Since no genetic program can reproduce this high form, the means have to be constantly "invented". Cultural memory (Maurice Halbwachs) intervenes. The term shovels biological explanations into the bins of culture.

"With every old man who dies, a library burns." Amadou Hampâté Bâ

Grandma Betty's instructions follow the nuclear family principle. First the graves of their parents and siblings are cast. After them come their aunts and great-aunts. Although their men lie in the women's graves - apart from the World War participants who were buried elsewhere - they have no claim to their own attention. They often died so early that they remained strangers to Betty. Betty grew up in a community of Protestant widows. The soloists were connected in a circle of sisters and cousins. They were grateful to their late husbands for pensions and pensions. No man was missing or remembered. Subtle slander was widespread.

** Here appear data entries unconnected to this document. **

(** The writes of a response, in order. *)
Definition requests (cfg : Config) (tr : Trie Rule) (resp : Response) : list request :=
  rule ← matched tr resp; omap (request_of cfg rule) (Records resp).

Section spec.
Context {C : Type} {client : Client C}.

(** The client after a list of writes, and what each write answered. *)
Fixpoint run_requests (reqs : list request) (c : C) : list (request * option string) * C :=
  match reqs with
  | [] => ([], c)
  | r :: reqs =>
    let '(err, c) := client_Add (req_set r) (req_ip r) (req_ttl r) c in
    let '(answers, c) := run_requests reqs c in
    ((r, err) :: answers, c)
  end.

(** The metric and the debug line of an answered write. *)
Definition answer_op (a : request * option string) : metric_op :=
  match a with
  | (r, None) => Inc IPSetWrites [req_set r; req_family r]
  | (r, err) => Inc IPSetErrors [if isMissingErr err then "missing" else "other"]
  end.
Definition answer_line (a : request * option string) : option (string * IP * string) :=
  (λ e, (req_set a.1, req_ip a.1, e)) <$> a.2.

Lemma run_requests_app l1 l2 c :
  run_requests (l1 ++ l2) c =
  let '(a1, c) := run_requests l1 c in
  let '(a2, c) := run_requests l2 c in (a1 ++ a2, c).
Proof.
  revert c. induction l1 as [|r l1 IH]; intros c; cbn [run_requests app].
  - by destruct (run_requests l2 c).
  - destruct (client_Add _ _ _ c) as [err c']. rewrite IH.
    destruct (run_requests l1 c') as [a1 c'']. by destruct (run_requests l2 c'').
Qed.

Lemma run_requests_requests l c : (run_requests l c).1.*1 = l.
Proof.
  revert c. induction l as [|r l IH]; intros c; [done|]. cbn [run_requests].
  destruct (client_Add _ _ _ c) as [err c']. specialize (IH c').
  destruct (run_requests l c') as [a c'']. cbn in *. by rewrite IH.
Qed.

Lemma run_requests_foldl l c :
  (run_requests l c).2
  = foldl (λ c '(set, ip, ttl), (client_Add set ip ttl c).2) c ((λ q, (req_set q, req_ip q, req_ttl q)) <$> l).
Proof.
  revert c. induction l as [|r l IH]; intros c; [done|]. rewrite fmap_cons. cbn [run_requests foldl].
  destruct (client_Add _ _ _ c) as [err c']. cbn. rewrite <-IH. by destruct (run_requests l c').
Qed.

End spec.

(** A store filled by [Replace] with loaded rule sets. *)
Definition store_ok (s : Store) : Prop :=
  ∀ snap, s = Some snap → loaded (snap_rs snap) ∧ BuildTrie (snap_rs snap) = Some (snap_trie snap).

Lemma store_ok_New : store_ok NewStore.
Proof. by intros snap. Qed.

Lemma store_ok_Replace rs s :
  loaded rs → store_ok s → ∃ s', Replace (Some rs) s = Some s' ∧ store_ok s'.
Proof.
  intros Hl Hs. destruct (Replace_loaded rs s Hl) as (t & Ht & Hr). eexists. split; [exact Hr|].
  by intros snap [= <-].
Qed.

(** A store of loaded rule sets holds no nil rule in its trie. *)
Lemma store_ok_trie s tr name : store_ok s → StoreTrie s = Some tr → Lookup tr name ≠ (None, true).
Proof.
  intros Hs Htr. destruct s as [snap|]; [|done]. injection Htr as <-.
  destruct (Hs snap eq_refl) as [Hl Hb].
  assert (∃ rl, Rules (snap_rs snap) = Some <$> rl) as [rl Hrl].
  { unfold loaded in Hl. induction Hl as [|r rs [x ->] _ [rl ->]]; [by exists []|by exists (x :: rl)]. }
  rewrite (BuildTrie_build _ _ Hrl) in Hb. injection Hb as <-.
  intros (k & _ & (i & r & ? & _)%inserted_rules & _)%build_found. done.
Qed.

#[export] Hint Resolve store_ok_New store_ok_trie : dns.

(** ** [uniqueNames] *)

Lemma uniqueNames_fold recs seen out :
  (∀ n, n ∈ seen ↔ n ∈ out) → NoDup out →
  let out' := (foldl uniqueNames_step (seen, out) recs).2 in
  NoDup out' ∧ out `prefix_of` out' ∧ ∀ n, n ∈ out' ↔ n ∈ out ∨ n ∈ rec_Name <$> recs.
Proof.
  revert seen out. induction recs as [|rec recs IH]; intros seen out Hseen Hnd; cbn [foldl].
  { split; [done|]. split; [done|]. intros n. cbn. rewrite elem_of_nil. tauto. }
  unfold uniqueNames_step at 2 4 6. case_decide as Hin.
  - destruct (IH seen out Hseen Hnd) as (H1 & H2 & H3). split; [done|]. split; [done|].
    intros n. rewrite H3, fmap_cons, elem_of_cons. rewrite Hseen in Hin. naive_solver.
  - rewrite Hseen in Hin.
    destruct (IH ({[rec_Name rec]} ∪ seen) (out ++ [rec_Name rec])) as (H1 & H2 & H3).
    + intros n. rewrite elem_of_union, elem_of_singleton, elem_of_app, list_elem_of_singleton, Hseen. tauto.
    + apply NoDup_app. split; [done|]. split; [|apply NoDup_singleton].
      intros n Hn ->%list_elem_of_singleton. done.
    + split; [done|]. split; [by eapply prefix_app_l|].
      intros n. rewrite H3, fmap_cons, elem_of_cons, elem_of_app, list_elem_of_singleton. tauto.
Qed.

Lemma uniqueNames_spec r :
  NoDup (uniqueNames r) ∧ head (uniqueNames r) = Some (QName r) ∧
  ∀ n, n ∈ uniqueNames r ↔ n = QName r ∨ n ∈ rec_Name <$> Records r.
Proof.
  destruct (uniqueNames_fold (Records r) {[QName r]} [QName r]) as (Hnd & [k Hk] & Hin).
  - intros n. by rewrite elem_of_singleton, list_elem_of_singleton.
  - apply NoDup_singleton.
  - fold (uniqueNames r) in *. split; [done|]. split; [by rewrite Hk|].
    intros n. by rewrite Hin, list_elem_of_singleton.
Qed.

(** The list without repetitions, each element where it first appears. *)
Definition first_appearances (l : list string) : list string := reverse (remove_dups (reverse l)).

Lemma first_appearances_snoc l n :
  first_appearances (l ++ [n]) = if decide (n ∈ l) then first_appearances l else first_appearances l ++ [n].
Proof.
  unfold first_appearances. rewrite reverse_snoc. cbn [remove_dups].
  destruct (decide_rel _ n (reverse l)) as [Hn|Hn]; rewrite elem_of_reverse in Hn.
  - by rewrite decide_True.
  - by rewrite decide_False, reverse_cons.
Qed.

Lemma uniqueNames_first r : uniqueNames r = first_appearances (QName r :: (rec_Name <$> Records r)).
Proof.
  unfold uniqueNames. change (QName r :: (rec_Name <$> Records r)) with ([QName r] ++ (rec_Name <$> Records r)).
  change [QName r] with (first_appearances [QName r]) at 1.
  assert (∀ n, n ∈ ({[QName r]} : gset string) ↔ n ∈ [QName r]) as Hseen by set_solver.
  revert Hseen. generalize ({[QName r]} : gset string) [QName r]. 
  induction (Records r) as [|rec recs IH]; intros seen l Hseen; [by rewrite app_nil_r|].
  rewrite fmap_cons, cons_middle, app_assoc. cbn [foldl]. unfold uniqueNames_step at 2.
  case_decide as Hin; rewrite Hseen in Hin.
  - rewrite <-(IH seen); [|set_solver]. by rewrite first_appearances_snoc, decide_True.
  - rewrite <-(IH ({[rec_Name rec]} ∪ seen)); [|set_solver]. by rewrite first_appearances_snoc, decide_False.
Qed.

(** ** What the loops do *)

Section loops.
Context {C D : Type} {client : Client C} {lru : LRU D} {dns : DNS}.
Context (cfg : Config).
Implicit Types (s : state C D).

(** A state with another client and more metrics and debug lines. *)
Definition advance s (c : C) (ops : list metric_op) (lines : list (string * IP * string)) : state C D :=
  mkState (st_store s) c (st_dedup s)
    (if has_Metrics cfg then st_metrics s ++ ops else st_metrics s) (st_debug s ++ lines).

Lemma advance_advance s c ops lines c' ops' lines' :
  advance (advance s c ops lines) c' ops' lines' = advance s c' (ops ++ ops') (lines ++ lines').
Proof. unfold advance. cbn. destruct (has_Metrics cfg); by rewrite ?app_assoc. Qed.

Lemma advance_nil s : advance s (st_ipset s) [] [] = s.
Proof. unfold advance. rewrite !app_nil_r. destruct s. cbn. by destruct (has_Metrics cfg). Qed.

Lemma observe_advance op s : observe cfg op s = advance s (st_ipset s) [op] [].
Proof.
  unfold observe, advance. rewrite app_nil_r. destruct (has_Metrics cfg), s; done.
Qed.

(** A state after the answered writes of a list of requests. *)
Definition after s (reqs : list request) : state C D :=
  advance s (run_requests reqs (st_ipset s)).2 (answer_op <$> (run_requests reqs (st_ipset s)).1)
    (omap answer_line (run_requests reqs (st_ipset s)).1).

Lemma after_app s l1 l2 : after (after s l1) l2 = after s (l1 ++ l2).
Proof.
  unfold after. rewrite run_requests_app. cbn [st_ipset advance].
  destruct (run_requests l1 (st_ipset s)) as [a1 c1]. cbn [fst snd].
  destruct (run_requests l2 c1) as [a2 c2]. cbn [fst snd].
  by rewrite advance_advance, fmap_app, omap_app.
Qed.

Lemma handle_record_after rule s rec :
  handle_record cfg rule s rec = after s (option_list (request_of cfg rule rec)).
Proof.
  unfold handle_record, request_of, after. rewrite record_set.
  destruct (String.eqb_spec (set_of rule rec) "") as [Hset|Hset].
  { rewrite decide_True by done. cbn. by rewrite advance_nil. }
  rewrite decide_False by done. unfold advance, observe. cbn.
  destruct (client_Add _ _ _ (st_ipset s)) as [[e|] c]; cbn;
    by destruct (has_Metrics cfg); cbn; rewrite ?app_nil_r.
Qed.

Lemma handle_records_after rule s recs :
  foldl (handle_record cfg rule) s recs = after s (omap (request_of cfg rule) recs).
Proof.
  revert s. induction recs as [|rec recs IH]; intros s.
  { cbn. unfold after. cbn. by rewrite advance_nil. }
  cbn [foldl]. rewrite IH, handle_record_after, after_app. f_equal. cbn.
  by destruct (request_of cfg rule rec).
Qed.

(** One matched rule: the match is counted, then the writes follow. *)
Definition after_rule (resp : Response) s (rule : Rule) : state C D :=
  after (advance s (st_ipset s) [Inc Matches [Domain rule]] []) (omap (request_of cfg rule) (Records resp)).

Keno trains with anything that is at least moderately heavy, including the tinny cemetery watering can. He pumps with stupid endurance while Betty has her chat.

Muscle Mania

Keno has put up a Schwarzenegger poster on a wall in the riding room; naturally in consultation with his grandpa. Bodybuilding is generally notorious. People make fun of Arnold Schwarzenegger. They think he's stupid. But he is present. His show poses are mockingly imitated. This happens in an otherwise power-glorifying milieu. In the male dimension of the village, much revolves around clout and motor vehicles. Schwarzenegger's American career does not take away his stigma. All the losers are not prepared to bet even three pennies on the millionaire.

Betty and Anton are not bothered by their grandson's muscle mania. The old couple are also united in the knowledge and certainty that the boy is not quite all there, but is nevertheless a very dear person. They find it comforting to think that they will have Keno within easy reach until the end. 

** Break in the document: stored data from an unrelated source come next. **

(* ===== verification/PipelineRun.v ===== *)
(** * The goroutines of the pipeline ([internal/pipeline/pipeline.go], [Run])

    [Run] starts one source goroutine and [Workers] worker goroutines around a
    buffered channel, waits for the source, closes the channel and waits for the
    workers. The model is a step relation on the state of these goroutines and
    channels; the source is any instance of the interface [Source], handling an
    event is any relation [process] on a shared state. A call of [handle] is one
    step: overlapping calls are in [Workers], what they do to the dedup cache also
    in [Dedup]. *)

From S2P Require Import Prelude GoBytes Source.

(** ** State *)

(** [make(chan source.Event, 1024)] *)
Definition chan_cap : nat := 1024.

Inductive worker := Idle | Busy (ev : Event) | Leaving | Gone.
#[global] Instance worker_eq_dec : EqDecision worker.
Proof. solve_decision. Defined.

(** The body of [Run] after the goroutines are started. *)
Inductive main_phase :=
| WaitSource
| Draining (i : nat) (err : option string)
| Returned (err : option string).

Inductive reg_op := Register | Unregister.

(** The history of a run, for its properties: the events sent on the channel,
    received from it and handled, and the calls on the metrics registry. *)
Record history := mkHistory {
  h_sent : list Event;
  h_taken : list Event;
  h_handled : list Event;
  h_registry : list reg_op;
}.

(** The dependencies [Run] checks, and whether the gauge could be registered
    ([None] without metrics). *)
Record deps := mkDeps {
  has_Source : bool;
  has_IPSet : bool;
  has_Store : bool;
  has_Dedup : bool;
  gauge_registers : option bool;
}.

Section run.
Context {S T : Type} {source : Source S}.
Context (process : Event → T → T → Prop) (env : T → T → Prop).

(** The goroutine of the source: inside [Run], or past its send on [srcDone]. *)
Inductive src_goroutine := SrcRunning (s : S) | SrcFinished (s : S).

 Keno orbits around Anton like a satellite. The old man and his grandson exist in a symbiotic relationship. Apart from Betty, there is only one person who comes so close to Anton: his favorite daughter Veronika.

Veronika is just as devoted to her father as Keno. To this day, the housewife with a doctorate does not even secretly dare to find the imagined grandeur of the barely literate patriarch ridiculous. A superstition forbids her from even considering things that could cause a loss to her father's power and magic.

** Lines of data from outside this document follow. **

(* ===== verification/HandleProg.v ===== *)
(** * [handle] as a program over shared operations ([internal/pipeline/pipeline.go], [handle])

    [Pipeline.handle] is one function of the state. In the program several
    workers are inside [handle] at once, and a reload can replace the rules while
    they are. Here [handle] is a program over the operations the workers share,
    each of them atomic (a method of the cache, the store's atomic load, a call
    of the client, a collector, the logger). Run alone it is [Pipeline.handle];
    whatever the operations answer, what it does is fixed by the answers
    ([handle_wp]). The pool of workers is in [Workers]. *)

From S2P Require Import Prelude GoBytes GoUnicode GoStrings GoNet Trie Rules Store Source Metrics.
From S2P Require Import Dedup DnsParse Ipset Pipeline.
#[local] Open Scope Z_scope.

(** ** Programs over shared operations *)

(** The operations and what they answer. [OTime] is [time.Now]; [ORange] asks
    for the order in which [range] visits the map of CNAMEs. *)
Inductive op : Type → Type :=
| OTime : op Z
| OGet (k : Z) : op (option Z)
| OPut (k now : Z) : op unit
| ORange : op (gmap string string → list (string * string))
| OTrie : op (option (Trie Rule))
| OAdd (set : string) (ip : IP) (ttl : Z) : op (option string)
| OInc (m : metric_op) : op unit
| ODebug (line : string * IP * string) : op unit.

(** A program ends, panics or performs an operation and goes on with its answer. *)
Inductive prog (R : Type) : Type :=
| Done (r : R)
| Crash
| Do {A : Type} (o : op A) (k : A → prog R).
Arguments Done {R} r.
Arguments Crash {R}.
Arguments Do {R A} o k.

#[global] Instance prog_ret : MRet prog := λ R r, Done r.
#[global] Instance prog_bind : MBind prog := λ R S f,
  fix bind p :=
    match p with
    | Done r => f r
    | Crash => Crash
    | Do o k => Do o (λ a, bind (k a))
    end.

Definition perform {A} (o : op A) : prog A := Do o Done.

(** [for _, a := range l { f(a) }] *)
Fixpoint for_each {A} (f : A → prog unit) (l : list A) : prog unit :=
  match l with
  | [] => mret tt
  | a :: l => f a ;; for_each f l
  end.

(** ** [handle] as a program *)

Section handle.
Context {dns : DNS}.
Context (cfg : Config).

Definition observe_prog (m : metric_op) : prog unit :=
  if has_Metrics cfg then perform (OInc m) else mret tt.

(** [Dedup.Seen]; [window] is the cache's [ttl]. *)
Definition seen_by (window now : Z) (hit : option Z) : bool :=
  match hit with
  | Some t => Sub now t <? window
  | None => false
  end.

Definition Seen_prog (window : Z) (payload : list Byte.byte) : prog bool :=
  let k := Sum64a payload in
  now ← perform OTime;
  hit ← perform (OGet k);
  if seen_by window now hit
  then perform (OPut k now) ;; mret true
  else perform (OPut k now) ;; mret false.

(** The body of the loop over the records. *)
Definition record_prog (rule : Rule) (rec : Record_) : prog unit :=
  let '(set, fam) :=
    if rec_Family rec =? 4 then (IPSetV4 rule, "v4")
    else if rec_Family rec =? 6 then (IPSetV6 rule, "v6") else ("", "") in
  if String.eqb set "" then mret tt
  else
    err ← perform (OAdd set (rec_IP rec) (ClampTTL (rec_TTL rec * Second) (TTLMin cfg) (TTLMax cfg)));
    match err with
    | Some e =>
      observe_prog (Inc IPSetErrors [if isMissingErr (Some e) then "missing" else "other"]) ;;
      perform (ODebug (set, rec_IP rec, e))
    | None => observe_prog (Inc IPSetWrites [set; fam])
    end.

(** The body of the loop over the names. *)
Definition name_prog (tr : Trie Rule) (resp : Response) (name : string) : prog unit :=
  match Lookup tr name with
  | (_, false) => mret tt
  | (None, true) => Crash
  | (Some rule, true) =>
    observe_prog (Inc Matches [Domain rule]) ;;
    for_each (record_prog rule) (Records resp)
  end.

Definition handle_prog (window : Z) (ev : Event) : prog unit :=
  (if ev_Direction ev =? DirSend then observe_prog (Inc EventsTotal ["send"])
   else if ev_Direction ev =? DirRecv then observe_prog (Inc EventsTotal ["recv"])
   else mret tt) ;;
  seen ← Seen_prog window (Payload ev);
  if (seen : bool) then observe_prog (Inc DedupHits [])
  else
    order ← perform ORange;
    match Parse order (Payload ev) with
    | Err _ => observe_prog (Inc ParseErrors [])
    | Ok resp =>
      rules ← perform OTrie;
      match rules with
      | None => mret tt
      | Some tr => for_each (name_prog tr resp) (uniqueNames resp)
      end
    end.

End handle.

(** ** The shared state under the operations *)

(** What an outside observer sees of an operation. *)
Inductive obs :=
| SawTime (now : Z)
| SawGet (k : Z) (hit : option Z)
| SawPut (k now : Z)
| SawRange (order : gmap string string → list (string * string))
| SawTrie (rules : option (Trie Rule))
| SawAdd (set : string) (ip : IP) (ttl : Z) (err : option string)
| SawInc (m : metric_op)
| SawDebug (line : string * IP * string).

Definition obs_of {A} (o : op A) : A → obs :=
  match o with
  | OTime => SawTime
  | OGet k => SawGet k
  | OPut k now => λ _, SawPut k now
  | ORange => SawRange
  | OTrie => SawTrie
  | OAdd set ip ttl => SawAdd set ip ttl
  | OInc m => λ _, SawInc m
  | ODebug line => λ _, SawDebug line
  end.

Section shared.
Context {C D : Type} {client : Client C} {lru : LRU D}.
Implicit Types (s : state C D).

Definition set_cache (s : state C D) (d : D) : state C D :=
  mkState (st_store s) (st_ipset s) (mkDedup d (ttl (st_dedup s))) (st_metrics s) (st_debug s).
Definition set_client (s : state C D) (c : C) : state C D :=
  mkState (st_store s) c (st_dedup s) (st_metrics s) (st_debug s).
Definition set_store (s : state C D) (st : Store) : state C D :=
  mkState st (st_ipset s) (st_dedup s) (st_metrics s) (st_debug s).
Definition add_metric (s : state C D) (m : metric_op) : state C D :=
  mkState (st_store s) (st_ipset s) (st_dedup s) (st_metrics s ++ [m]) (st_debug s).
Definition add_line (s : state C D) (line : string * IP * string) : state C D :=
  mkState (st_store s) (st_ipset s) (st_dedup s) (st_metrics s) (st_debug s ++ [line]).

(** An operation at a state: a possible answer and the state after it. *)
Definition does {A} (o : op A) : state C D → A → state C D → Prop :=
  match o with
  | OTime => λ s _ s', s' = s
  | OGet k => λ s hit s', let '(h, d) := lru_Get k (cache (st_dedup s)) in hit = h ∧ s' = set_cache s d
  | OPut k now => λ s _ s', s' = set_cache s (lru_Add k now (cache (st_dedup s)))
  | ORange => λ s order s', range_order order ∧ s' = s
  | OTrie => λ s rules s', rules = StoreTrie (st_store s) ∧ s' = s
  | OAdd set ip ttl => λ s err s',
    let '(e, c) := client_Add set ip ttl (st_ipset s) in err = e ∧ s' = set_client s c
  | OInc m => λ s _ s', s' = add_metric s m
  | ODebug line => λ s _ s', s' = add_line s line
  end.

(** ** A program alone *)

(** With the clock at [now] and one map order throughout. *)
Definition answer_alone {A} (now : Z) (order : gmap string string → list (string * string))
    (o : op A) : state C D → A * state C D :=
  match o with
  | OTime => λ s, (now, s)
  | OGet k => λ s, let '(h, d) := lru_Get k (cache (st_dedup s)) in (h, set_cache s d)
  | OPut k now => λ s, (tt, set_cache s (lru_Add k now (cache (st_dedup s))))
  | ORange => λ s, (order, s)
  | OTrie => λ s, (StoreTrie (st_store s), s)
  | OAdd set ip ttl => λ s, let '(e, c) := client_Add set ip ttl (st_ipset s) in (e, set_client s c)
  | OInc m => λ s, (tt, add_metric s m)
  | ODebug line => λ s, (tt, add_line s line)
  end.

Fixpoint run_alone {R} now order (p : prog R) (s : state C D) : option (R * state C D) :=
  match p with
  | Done r => Some (r, s)
  | Crash => None
  | Do o k => let '(a, s) := answer_alone now order o s in run_alone now order (k a) s
  end.

End shared.

(** ** Run alone, the program is [handle] *)

Lemma bind_Done {R S} (r : R) (f : R → prog S) : Done r ≫= f = f r.
Proof. done. Qed.
Lemma bind_Do {R S A} (o : op A) k (f : R → prog S) : Do o k ≫= f = Do o (λ a, k a ≫= f).
Proof. done. Qed.

Section alone.
Context {C D : Type} {client : Client C} {lru : LRU D} {dns : DNS}.
Context (cfg : Config) (now : Z) (order : gmap string string → list (string * string)).
Implicit Types (s : state C D).

Lemma run_alone_bind {R S} (p : prog R) (f : R → prog S) s :
  run_alone now order (p ≫= f) s = '(r, s) ← run_alone now order p s; run_alone now order (f r) s.
Proof.
  revert s. induction p as [r| |A o k IH]; intros s; [done|done|].
  rewrite bind_Do. cbn [run_alone]. destruct (answer_alone now order o s) as [a s']. apply IH.
Qed.

(** A loop, when each of its bodies is a function of the state. *)
Lemma for_each_alone {A} (f : A → prog unit) (g : state C D → A → state C D) l s :
  (∀ a s, run_alone now order (f a) s = Some (tt, g s a)) →
  run_alone now order (for_each f l) s = Some (tt, foldl g s l).
Proof.
  intros Hf. revert s. induction l as [|a l IH]; intros s; [done|]. cbn [for_each].
  rewrite run_alone_bind, Hf. apply IH.
Qed.

Lemma observe_alone m s : run_alone now order (observe_prog cfg m) s = Some (tt, observe cfg m s).
Proof. unfold observe_prog, observe. by destruct (has_Metrics cfg). Qed.

Lemma record_alone rule rec s :
  run_alone now order (record_prog cfg rule rec) s = Some (tt, handle_record cfg rule s rec).
Proof.
  unfold record_prog, handle_record. destruct (if rec_Family rec =? 4 then _ else _) as [set fam].
  destruct (String.eqb set ""); [done|]. unfold perform. rewrite bind_Do. cbn [run_alone answer_alone].
  destruct (client_Add _ _ _ (st_ipset s)) as [[e|] c]; rewrite bind_Done; [|by rewrite observe_alone].
  by rewrite run_alone_bind, observe_alone.
Qed.

Lemma name_alone tr resp name s :
  run_alone now order (name_prog cfg tr resp name) s = (λ s, (tt, s)) <$> handle_name cfg tr resp s name.
Proof.
  unfold name_prog, handle_name. destruct (Lookup tr name) as [[rule|] []]; try done.
  rewrite run_alone_bind, observe_alone. cbn [mbind option_bind].
  rewrite (for_each_alone _ (handle_record cfg rule)); [done|]. intros; apply record_alone.
Qed.

Lemma names_alone tr resp names s :
  run_alone now order (for_each (name_prog cfg tr resp) names) s
  = (λ s, (tt, s)) <$> foldl (λ o name, s ← o; handle_name cfg tr resp s name) (Some s) names.
Proof.
  revert s. induction names as [|name names IH]; intros s; [done|]. cbn [for_each foldl].
  rewrite run_alone_bind, name_alone. cbn [mbind option_bind].
  destruct (handle_name cfg tr resp s name) as [s'|]; cbn [fmap option_fmap option_map mbind option_bind]; [apply IH|].
  clear IH. by induction names.
Qed.

Lemma Seen_alone payload s :
  run_alone now order (Seen_prog (ttl (st_dedup s)) payload) s
  = Some ((Seen payload now (st_dedup s)).1,
          mkState (st_store s) (st_ipset s) (Seen payload now (st_dedup s)).2 (st_metrics s) (st_debug s)).
Proof.
  unfold Seen_prog, Seen, seen_by, perform. rewrite bind_Do. cbn [run_alone answer_alone].
  rewrite bind_Done, bind_Do. cbn [run_alone answer_alone].
  destruct (lru_Get _ _) as [[t|] d]; rewrite bind_Done; [destruct (Sub now t <? _)|]; done.
Qed.

End alone.

Section alone_theorem.
Context {C D : Type} {client : Client C} {lru : LRU D} {dns : DNS}.
Context (cfg : Config) (now : Z) (order : gmap string string → list (string * string)).

(** C19: the program over shared operations is [handle]: run alone, with one
    reading of the clock and one map order, from any state, it ends in the state
    [handle] computes, and panics exactly when [handle] does. *)
Theorem handle_prog_alone ev (s : state C D) :
  run_alone now order (handle_prog cfg (ttl (st_dedup s)) ev) s
  = (λ s, (tt, s)) <$> handle cfg order now ev s.
Proof.
  unfold handle_prog, handle. rewrite run_alone_bind.
  set (s1 := if ev_Direction ev =? DirSend then observe cfg _ s else _).
  assert (run_alone now order (if ev_Direction ev =? DirSend then observe_prog cfg (Inc EventsTotal ["send"])
    else if ev_Direction ev =? DirRecv then observe_prog cfg (Inc EventsTotal ["recv"]) else mret tt) s
    = Some (tt, s1)) as ->.
  { unfold s1. destruct (ev_Direction ev =? DirSend); [|destruct (ev_Direction ev =? DirRecv); [|done]];
      apply observe_alone. }
  assert (ttl (st_dedup s) = ttl (st_dedup s1)) as ->.
  { unfold s1, observe. by repeat case_match. }
  clearbody s1. cbn [mbind option_bind]. fold (@mbind prog _). rewrite run_alone_bind, Seen_alone.
  cbn [mbind option_bind]. destruct (Seen (Payload ev) now (st_dedup s1)) as [[] d]; cbn [fst snd].
  { apply observe_alone. }
  unfold perform. rewrite bind_Do. cbn [run_alone answer_alone]. rewrite bind_Done.
  destruct (Parse order (Payload ev)) as [resp|e]; [|apply observe_alone].
  rewrite bind_Do. cbn [run_alone answer_alone]. rewrite bind_Done. cbn [st_store].
  destruct (StoreTrie (st_store s1)) as [tr|]; [apply names_alone|done].
Qed.

End alone_theorem.

(** ** What one thread sees *)

(** Answers a program may rely on: [range] visits every entry, and the rules of
    the store hold no nil rule. *)
Definition admissible {A} (o : op A) : A → Prop :=
  match o with
  | ORange => range_order
  | OTrie => λ rules, ∀ tr name, rules = Some tr → Lookup tr name ≠ (None, true)
  | _ => λ _, True
  end.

"Ole O'Cangaceiro / We ride day and night / And we hear in the storms / How all hell laughs." Helmut Zacharias

Veronika lurches across a territorial minefield every day. Her father's permanent power grabs still give direction to her maneuvers. As a girl, Veronika wore the uniforms of his passions. She alternated between the cute and the proper versions. 

Anton always seemed larger than life to her. Well into his fifties, he was a bull of a man. Forever in breeches. He wanted Veronika to be mercilessly efficient. The most beautiful daughter played the missing progenitor. Anton led Veronika to the most expensive outfitter and the best specialist shop. The owners always personally looked after the high-ranking visitors. Anton, a trained electrician (and self-made millionaire), gave the child a fictitious sense of status. He took her with him when one of his tenants was slaughtering. The farmers toasted with wine from bottles without labels. There was a cooperative bottling plant next to the gas station.

The campfire and baked apple evenings. Communions of smoke and night dew ... and the fervent chatter of the broncobuster, court heirs and independent craftsmen who hovered around the seven teenage Steinbrecher sisters, sometimes more and sometimes less welcome, before the young academics of the Enzkreis (district) picked up the scent and raised the advertising to another level. Almost all of the daughters of the stubborn Westphalian (German region) Anton are married to Württemberg (German federal state) top performers in the first category. Only Keno's hapless mother remained single.